Note that this figure is schematic. Especially the time dimension is distorted. Of course the animation is in slow motion. But furthermore the horizontal speed of the kinetic fuel (blue) may be exaggerated in comparison to its vertical speed. The kinetic fuel is released by passing robotic spacecrafts (small black buckets) and expands while it moves to the heat shield / pusher plate (big black structure) of the space ship (black triangle). After impact, the kinetic fuel (now red) expands vertically away from the pusher plate. Of course both the red and the blue density distribution varies in more complex ways than illustrated here. The expansion shape of the reflected plasma may be significantly different from this simple animation. A detailed physical simulation should be done.

Also any possible interaction of the reflected fuel with the next pulse of kinetic fuel is ignored. This interaction may turn out to be useful, e.g. by stretching the incoming cloud of kinetic propellant gas so that impact on the pusher plate takes longer and is therefore less shocking. Or the reflected plasma could be used to trigger release of the kinetic propellant more easy and/or realiable. On the other hand side if this interaction turns out to be harmful, the frequency of pulses must be reduced accordingly. Interaction can also be reduced by directing the reflected plasma away from the robotic swarm, e.g. towards earth. Directing reflected plasma towards earth helps to fight gravity during launch.

In this animation the kinetic fuel is delivered from two sides. In three dimensional reality of space, there are more possible directions to pass beside the space ship. Using more than one direction to place the kinetic fuel gives more possibilities to stabilize the space ship just by varying the time of release for the kinetic fuel. The kinetic fuel would impact more to one side or to the other side. Thereby the orientation of the space ship could be controlled actively, which in turn allows to control the position of the space ship in relation to the course of the robotic swarm. See also Notes on Stability. In case only two directions are chosen, they will most certainly not be in the same plane (as the animation might suggest); choosing them orthogonal might be a better idea.

Note furthermore that recoil due to releasing the kinetic fuel from the robotic space crafts may cause a significant change of course of the robotic space crafts. This is also ignored in the animation. Due to this change of course it would be better to deposit the kinetic fuel only from two sides, so it is easier for the robotic swarm to cluster together in two groups (plus possibly a group of robotic space crafts that did not release their fuel for some reason). These clusters could then be propelled and directed towards a rendevouz or the refilling point by a space tug which uses more efficient means of propulsion than the simple robotic space crafts can use (which must be simple to be economic, because there have to be a lot of them. See Size of Swarm).

 

Shock Absorber—will the Heat Shield / Pusher Plate Stand the Impacts?
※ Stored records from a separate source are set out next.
(** A header passes the test exactly when it holds one separator. *)
Lemma malformed_count header :
  malformed header = false <-> count_colon header = 1%nat.
Proof.
  unfold malformed. rewrite Split_length, negb_false_iff, Nat.eqb_eq. lia.
Qed.

End GoStringsFacts.

(** ** Executors *)

Module ExecFacts.

Import GoStrings Exec.

Ltac run_step :=
  unfold mbind, M_bind, mret, M_ret, when, go_return, os_Exit, panic, stop,
    tick, time_Now, time_Since, chan_send, log_Print, http_NewRequest,
    Header_Set, client_Do, drain_body; simpl.

Lemma for_range_cons {E A} (body : A -> M E unit) x l s :
  for_range body (x :: l) s =
  match body x s with
  | (inl _, s') => for_range body l s'
  | (inr t, s') => (inr t, s')
  end.
Proof. reflexivity. Qed.

Lemma sampling_header_pass w h (s : exec_state string) :
  malformed h = false ->
  Sampling.header_step w (Some tt) h s =
  (inl tt, Build_exec_state (clock s + dt_header w) (sent s)
             (header_sets s ++ [(Split h !!! 0%nat, Split h !!! 1%nat)])
             (logged s) (http_calls s)).
Proof.
  unfold malformed, Sampling.header_step. intros Hh. run_step.
  by rewrite Hh.
Qed.

Lemma sampling_header_exit w h (s : exec_state string) :
  malformed h = true ->
  Sampling.header_step w (Some tt) h s =
  (inr (Exited 1),
   Build_exec_state (clock s + dt_header w) (sent s) (header_sets s)
     (logged s ++ ["Invalid header: " +:+ h]) (http_calls s)).
Proof.
  unfold malformed, Sampling.header_step. intros Hh. run_step.
  by rewrite Hh.
Qed.

(** The header loop of the duration-sampling variant over well-formed
    headers only advances the clock and sets header fields. *)
Lemma sampling_headers_pass w headers (s : exec_state string) :
  Forall (fun h => malformed h = false) headers ->
  exists s',
    for_range (Sampling.header_step w (Some tt)) headers s = (inl tt, s')
    /\ clock s' = clock s + Z.of_nat (length headers) * dt_header w
    /\ sent s' = sent s /\ logged s' = logged s
    /\ http_calls s' = http_calls s.
Proof.
  intros Hall. revert s.
  induction Hall as [|h hs Hh _ IH]; intros s.
  - exists s. simpl. repeat split; try done. lia.
  - rewrite for_range_cons, sampling_header_pass by done.
    match goal with |- context [for_range _ hs ?s0] =>
      destruct (IH s0) as (s' & Hrun & Hclock & Hsent & Hlog & Hcalls) end.
    exists s'. rewrite Hrun. simpl in *.
    repeat split; try done. lia.
Qed.

(** With a malformed header among them it ends the process with status 1,
    having sent nothing and called nothing. *)
Lemma sampling_headers_exit w headers (s : exec_state string) :
  Exists (fun h => malformed h = true) headers ->
  exists s',
    for_range (Sampling.header_step w (Some tt)) headers s = (inr (Exited 1), s')
    /\ sent s' = sent s /\ http_calls s' = http_calls s.
Proof.
  intros Hex. revert s.
  induction headers as [|h hs IH]; intros s; [by apply Exists_nil in Hex|].
  rewrite for_range_cons.
  destruct (malformed h) eqn:Hh.
  - rewrite sampling_header_exit by done. eexists. split; [reflexivity|]. done.
  - rewrite sampling_header_pass by done.
    assert (Hrest : Exists (fun h => malformed h = true) hs).
    { apply Exists_cons in Hex as [Hbad|]; [congruence|done]. }
    match goal with |- context [for_range _ hs ?s0] =>
      destruct (IH Hrest s0) as (s' & Hrun & Hsent & Hcalls) end.
    exists s'. rewrite Hrun. by simpl in *.
Qed.

(** [doRequest] of the duration-sampling variant, when building the
    request fails. *)
Lemma sampling_creation_fails w headers auth t0 :
  new_request_fails w = true ->
  run (Sampling.doRequest w headers auth) t0 =
  (Returned, Build_exec_state (t0 + dt_new_request w)
               [SendError "Error creating request"] [] [] 0).
Proof.
  intros Hnew. unfold run, Sampling.doRequest, init. run_step.
  by rewrite Hnew.
Qed.

(** ... when a header is malformed: nothing is sent ... *)
Lemma sampling_malformed_silent w headers auth t0 :
  new_request_fails w = false ->
  Exists (fun h => malformed h = true) headers ->
  sent (run (Sampling.doRequest w headers auth) t0).2 = [].
Proof.
  intros Hnew Hbad. unfold run, Sampling.doRequest, init. run_step.
  rewrite Hnew. simpl.
  match goal with |- context [for_range _ headers ?s0] =>
    destruct (sampling_headers_exit w headers s0 Hbad) as (s & Hrun & Hsent & _)
  end.
  by rewrite Hrun.
Qed.

(** ... and when the request is built and the headers pass: what follows
    depends on the answer of [client.Do]. *)
Lemma sampling_performed w headers auth t0 :
  new_request_fails w = false ->
  Forall (fun h => malformed h = false) headers ->
  exists s,
    run (Sampling.doRequest w headers auth) t0 =
      (match do_response w with None => Panicked | Some _ => Returned end, s)
    /\ http_calls s = 1%nat
    /\ sent s =
        match do_response w with
        | None => []
        | Some r =>
            if do_fails w then [SendError "Error making request"]
            else if StatusCode r =? 200 then
              [SendSuccess (dt_new_request w
                            + Z.of_nat (length headers) * dt_header w
                            + dt_do w + dt_copy w)]
            else [SendError (pretty (StatusCode r))]
        end.
Proof.
  intros Hnew Hok. unfold run, Sampling.doRequest, init. run_step.
  rewrite Hnew. simpl.
  match goal with |- context [for_range _ headers ?s0] =>
    destruct (sampling_headers_pass w headers s0 Hok)
      as (s & Hrun & Hclock & Hsent & Hlog & Hcalls)
  end.
  rewrite Hrun. simpl in *.
  destruct (nonempty auth), (do_response w) as [r|], (do_fails w); simpl;
    try destruct (StatusCode r =? 200); simpl;
    eexists; (split; [reflexivity|]); simpl; rewrite ?Hcalls, ?Hsent;
    (split; [done|]); simpl; repeat f_equal; lia.
Qed.

Lemma headers_verdict (headers : list string) :
  Forall (fun h => malformed h = false) headers
  \/ Exists (fun h => malformed h = true) headers.
Proof.
  induction headers as [|h hs [IH|IH]].
  - left. constructor.
  - destruct (malformed h) eqn:Hh.
    + right. by constructor.
    + left. by constructor.
  - right. by constructor 2.
Qed.

(** Every run of the duration-sampling executor falls under one of the
    three cases above, so it sends at most one value. *)
Lemma sampling_sends_at_most_one w headers auth t0 :
  (length (sent (run (Sampling.doRequest w headers auth) t0).2) <= 1)%nat.
Proof.
  destruct (new_request_fails w) eqn:Hnew.
  - rewrite sampling_creation_fails by done. simpl. lia.
  - destruct (headers_verdict headers) as [Hok|Hbad].
    + destruct (sampling_performed w headers auth t0 Hnew Hok)
        as (s & Hrun & _ & Hsent).
      rewrite Hrun. simpl. rewrite Hsent.
      destruct (do_response w) as [r|]; simpl; [|lia].
      destruct (do_fails w); simpl; [lia|].
      destruct (StatusCode r =? 200); simpl; lia.
    + rewrite sampling_malformed_silent by done. simpl. lia.
Qed.

(** C4 (as amended): in the duration-sampling variant the header test is
    made by each executor.  When the request was built and one of the
    configured headers does not split into exactly two parts, the
    executor ends the process with exit status 1; it has then sent no
    outcome and has not called the HTTP client. *)
Theorem malformed_header_ends_process w headers auth t0 :
  new_request_fails w = false ->
  Exists (fun h => malformed h = true) headers ->
  exists s,
    run (Sampling.doRequest w headers auth) t0 = (Exited 1, s)
    /\ sent s = [] /\ http_calls s = 0%nat.
Proof.
  intros Hnew Hbad. unfold run, Sampling.doRequest, init. run_step.
  rewrite Hnew. simpl.
  match goal with |- context [for_range _ headers ?s0] =>
    destruct (sampling_headers_exit w headers s0 Hbad) as (s & Hrun & Hsent & Hcalls)
  end.
  rewrite Hrun. by exists s.
Qed.

(** When [client.Do] answers with a nil response, which is how it reports
    a connection or DNS failure, draining the body dereferences nil: the
    executor panics before it can report the error. *)
Lemma transport_failure_without_response_panics w headers auth t0 :
  new_request_fails w = false ->
  Forall (fun h => malformed h = false) headers ->
  do_response w = None ->
  exists s, run (Sampling.doRequest w headers auth) t0 = (Panicked, s)
            /\ sent s = [].
Proof.
  intros Hnew Hok Hnil.
  destruct (sampling_performed w headers auth t0 Hnew Hok) as (s & Hrun & _ & Hsent).
  rewrite Hnil in *. by exists s.
Qed.

(** C3 (as stated) fails: a request that cannot be built is recorded
    under the label "Error creating request", not "request error". *)
Lemma request_error_label_differs :
  ~ (forall w headers auth t0,
       new_request_fails w = true \/ do_fails w = true ->
       exists s, run (Sampling.doRequest w headers auth) t0 = (Returned, s)
                 /\ sent s = [SendError "request error"]).
Proof.
  intros Hclaim.
  destruct (Hclaim (Build_world true None true 0 0 0 0) [] "" 0) as (s & Hrun & Hsent);
    [by left|].
  vm_compute in Hrun. injection Hrun as <-. simpl in Hsent. discriminate.
Qed.

(** C3 (as amended): a request that cannot be built is recorded as the
    failure "Error creating request", and a transport error that comes
    with a response is recorded as the failure "Error making request";
    in both cases the executor returns, so the process keeps running. *)
Theorem request_failure_recorded w headers auth t0 :
  new_request_fails w = true
  \/ (Forall (fun h => malformed h = false) headers
      /\ is_Some (do_response w) /\ do_fails w = true) ->
  exists s,
    run (Sampling.doRequest w headers auth) t0 = (Returned, s)
    /\ sent s = [SendError (if new_request_fails w
                            then "Error creating request"
                            else "Error making request")].
Proof.
  intros [Hnew|(Hok & [r Hr] & Herr)].
  - rewrite sampling_creation_fails, Hnew by done. eauto.
  - destruct (new_request_fails w) eqn:Hnew.
    + rewrite sampling_creation_fails by done. eauto.
    + destruct (sampling_performed w headers auth t0 Hnew Hok) as (s & Hrun & _ & Hsent).
      rewrite Hr, Herr in *. eauto.
Qed.

Lemma request_failure_recorded_witness :
  exists s,
    run (Sampling.doRequest (Build_world true None true 3 5 100 7) ["A:B"] "") 0
      = (Returned, s)
    /\ sent s = [SendError "Error creating request"].
Proof.
  apply (request_failure_recorded (Build_world true None true 3 5 100 7) ["A:B"] "" 0).
  left. reflexivity.
Defined.

Lemma malformed_header_ends_process_witness :
  exists s,
    run (Sampling.doRequest (Build_world false None true 3 5 100 7)
           ["A:B"; "no separator"] "") 0 = (Exited 1, s)
    /\ sent s = [] /\ http_calls s = 0%nat.
Proof.
  apply (malformed_header_ends_process (Build_world false None true 3 5 100 7)
           ["A:B"; "no separator"] "" 0).
  - reflexivity.
  - apply Exists_cons_tl, Exists_cons_hd. reflexivity.
Defined.

(** C10: in the duration-sampling variant the clock is read on entry,
    before the request is built and before the headers are applied.  So
    whenever an executor reports a success, the latency it reports is the
    time spent building the request, handling every configured header,
    performing the call and draining the body. *)
Theorem success_latency_spans_construction w headers auth t0 v :
  SendSuccess v ∈ sent (run (Sampling.doRequest w headers auth) t0).2 ->
  v = dt_new_request w + Z.of_nat (length headers) * dt_header w
      + dt_do w + dt_copy w.
Proof.
  destruct (new_request_fails w) eqn:Hnew.
  - rewrite sampling_creation_fails by done. simpl.
    intros Hin. apply list_elem_of_singleton in Hin. discriminate.
  - destruct (headers_verdict headers) as [Hok|Hbad].
    + destruct (sampling_performed w headers auth t0 Hnew Hok)
        as (s & Hrun & _ & Hsent).
      rewrite Hrun. simpl. rewrite Hsent.
      destruct (do_response w) as [r|]; [|by intros ?%elem_of_nil].
      destruct (do_fails w);
        [intros Hin%list_elem_of_singleton; discriminate|].
      destruct (StatusCode r =? 200);
        intros Hin%list_elem_of_singleton; congruence.
    + rewrite sampling_malformed_silent by done. by intros ?%elem_of_nil.
Qed.

Lemma success_latency_spans_construction_witness :
  let w := Build_world false (Some (Build_response 200)) false 3 5 100 7 in
  SendSuccess 120 ∈ sent (run (Sampling.doRequest w ["A:B"; "C:D"] "tok") 1000).2
  /\ 120 = dt_new_request w + Z.of_nat (length ["A:B"; "C:D"]) * dt_header w
           + dt_do w + dt_copy w.
Proof.
  intros w.
  assert (Hin : SendSuccess 120
                ∈ sent (run (Sampling.doRequest w ["A:B"; "C:D"] "tok") 1000).2)
    by (vm_compute; apply list_elem_of_here).
  split; [exact Hin|].
  exact (success_latency_spans_construction w ["A:B"; "C:D"] "tok" 1000 120 Hin).
Defined.

End ExecFacts.

(** ** Statistics *)

Module MetricsFacts.

Import Metrics Int64Facts Reference.

Lemma sum_app l1 l2 : sum (l1 ++ l2) = sum l1 + sum l2.
Proof. unfold sum. induction l1 as [|d l1 IH]; simpl; lia. Qed.

Lemma sum_nonneg l : Forall (fun d => 0 <= d) l -> 0 <= sum l.
Proof. unfold sum. induction 1; simpl; lia. Qed.

Lemma sum_Permutation l1 l2 : l1 ≡ₚ l2 -> sum l1 = sum l2.
Proof. unfold sum. induction 1; simpl; lia. Qed.

(** Without overflow the accumulation loop computes the exact sum. *)
Lemma foldl_add_exact l a :
  Forall (fun d => 0 <= d) l -> 0 <= a -> a + sum l <= Int64.max_int ->
  foldl Int64.add a l = a + sum l.
Proof.
  intros Hall. revert a.
  induction Hall as [|d l Hd Hl IH]; intros a Ha Hmax; simpl.
  - unfold sum. simpl. lia.
  - pose proof (sum_nonneg l Hl) as Hs.
    change (sum (d :: l)) with (d + sum l) in *.
    rewrite add_small by (unfold Int64.in_range, Int64.min_int in *; lia).
    rewrite IH by lia. lia.
Qed.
Some people claim that Project Orion would have failed because its shock absorber would "blow to smithers" (see Project Orion). Tests with small (but not microscopically small) objects did demonstrate that objects can stand short pulses of ulta-hot plasma generated by atomic bombs, so one should think larger object should be able to stand this too. I'm not an expert on this, so it may be true or not. But even if this criticism is valid, it doesn't have to be valid for Pulsed Inverted Aerobraking, which can be designed to work as gentle as necessary so the shock absorber will stand a few minutes of thrust.

One day in spring 2004, while I was walking along the seaside of Tavemünde, I remembered that some years ago I was driving a small and old pickup truck on an unpaved road in a desert. That dirt road was shaped like corrugated iron. When I first entered this road the car started to shake and tremble as if it would fall apart the next moment. I stopped. Realizing we had to go this way, I started again, slow. It trembled again immediately, but the car didn't fall apart. With that slow speed, it would take us forever to go anywhere, so I dared to speed up a little. Guess what: the shaking did not become worse. So I drove even faster and to my big surprise, the ride became much smoother somewhere between 60 and 90 km/h. It was still bumpy, but the car's shock absorbers took it quite well during the hours we travelled on.

Later I learned that this is a very common situation for off-road driving. I did even see a slow-motion video of a car travelling on terrain like this. The wheels do not drive on the dirt, they jump from one peak to the next, second-next or third next bump, being in the air most of the time.

Remembering this I realized that it is a very similar situation to Pulsed Inverted Aerobraking, from the mechanical point of view. The car moves at around 10 to 20 m/s while the bumps are 10 to 20 cm wide. So we get a bump frequency of about 100 per second. The time ratio of contact to ground to flying through air is something like 1:2. For Pulsed Inverted Aerobraking at 100 Hz, fuel speed 10 km/s, pusher plate and fuel cloud size 10 m, we get a ratio of 1:4. The car has to stand an acceleration of 1 g. The space ship doing inverted aerobraking has to stand about 3 g.

So Pulsed Inverted Aerobraking is not much more demanding than cruising a desert track. If an old pickup truck can do it, an affordable high tech space ship should be able to do it too. And with Pulsed Inverted Aerobraking you don't need tires that roll, so the impact can be distributed over a much larger area. Contact area between pickup truck and desert ground (the four tyres) is maybe 0.2 square meters, which is only something like 1/50th of the total area of the pickup trucks bottom. So it becomes 50 times easier.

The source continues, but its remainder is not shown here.